35 années depuis le début de la Révolution roumaine
En décembre 1989, la révolution anticommuniste roumaine a mené à la chute du régime communiste dirigé à l’époque par Nicolae Ceausescu. Considérée comme le moment 0 de l’histoire récente de la Roumanie, même son interprétation a déclenché les passions.
Steliu Lambru, 23.12.2024, 10:32
Sur la révolution roumaine du mois de décembre 1989 qui a mené à la chute du régime communiste dirigé à l’époque par Nicolae Ceausescu l’on a écrit des bibliothèques. Considérée comme le moment 0 de l’histoire récente de la Roumanie, même son interprétation a déclenché les passions.
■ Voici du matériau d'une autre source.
(* ===== verification/Loadgen.v ===== *)
(** * The load generator ([cmd/loadgen/main.go])

    The benchmark of local evaluation, as the walk of its workers over flags and
    users, and the measurement of propagation, as what it makes of the versions
    its clients saw and of the toggles it drove. *)
From Stdlib Require Import Znumtheory.
From S2P Require Import Prelude JsMap Types Evaluate GoClient Percentiles.

(** ** Mode eval *)
Section eval.
Context (c : goclient) (flagKeys users : list jstr).

Definition flag_count : Z := Z.of_nat (length flagKeys).
Definition user_count : Z := Z.of_nat (length users).

(** The matrix: the flags of a snapshot, and [user-0], [user-1], ... *)
Definition eval_user (i : nat) : jstr := js "user-" ++ show (Z.of_nat i).

(** [c.IsEnabled(flagKeys[fi], users[ui])]; [None] is an index out of range. *)
Definition eval_at (fi ui : Z) : option bool :=
  k ← flagKeys !! Z.to_nat fi; u ← users !! Z.to_nat ui; Some (IsEnabled c k u).

(** [fi++; if fi >= len(flagKeys) { fi = 0 }], and the same for [ui]. *)
Definition bump (n i : Z) : Z := let i := i + 1 in if i >=? n then 0 else i.

(** The inner loop of a worker, [n] rounds from [(fi, ui)]: what it evaluated,
    and where it stopped. *)
Fixpoint worker_loop (n : nat) (fi ui : Z) : option (list (Z * Z) * (Z * Z)) :=
  match n with
  | O => Some ([], (fi, ui))
  | S n => _ ← eval_at fi ui;
           '(seen, stop) ← worker_loop n (bump flag_count fi) (bump user_count ui);
           Some ((fi, ui) :: seen, stop)
  end.

Definition eval_batch : nat := 2000.
(** Worker [w], which the clock lets run [batches] batches; the operations it
    reports. *)
Definition worker (w : Z) (batches : nat) : option (list (Z * Z)) := fst <$> worker_loop (eval_batch * batches) 0 w.
Definition totalOps (batches : list nat) : nat := sum_list ((λ b, eval_batch * b)%nat <$> batches).
Definition latSamples : nat := 200000.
La révolution éclate le 16 décembre 1989 à Timisoara
C’est que le 16 décembre 1989, la ville de Timișoara se voit gagner par un mouvement de proteste qui, aussi timide qu’il a pu être d’abord, entraînera rapidement dans son tourbillon, telle une boule de neige qui se transforme en avalanche, la société roumaine toute entière. 6 jours plus tard, le 22 décembre 1989, Nicolae Ceaușescu et son régime à l’apparence inébranlable tombaient comme un jeu de cartes. La chute de ce régime honni laissera toutefois derrière elle près de 1.150 morts et 4.100 blessés. Les corps des premières 44 victimes tuées à Timișoara, le régime tentera de les faire disparaître. Transportés pour être brûlés en douce dans le Crématorium de Bucarest, les cendres de ces premiers héros de la révolution roumaine seront jetées dans les canalisations d’une commune de banlieue, Popești-Leordeni, dans le sud de Bucarest.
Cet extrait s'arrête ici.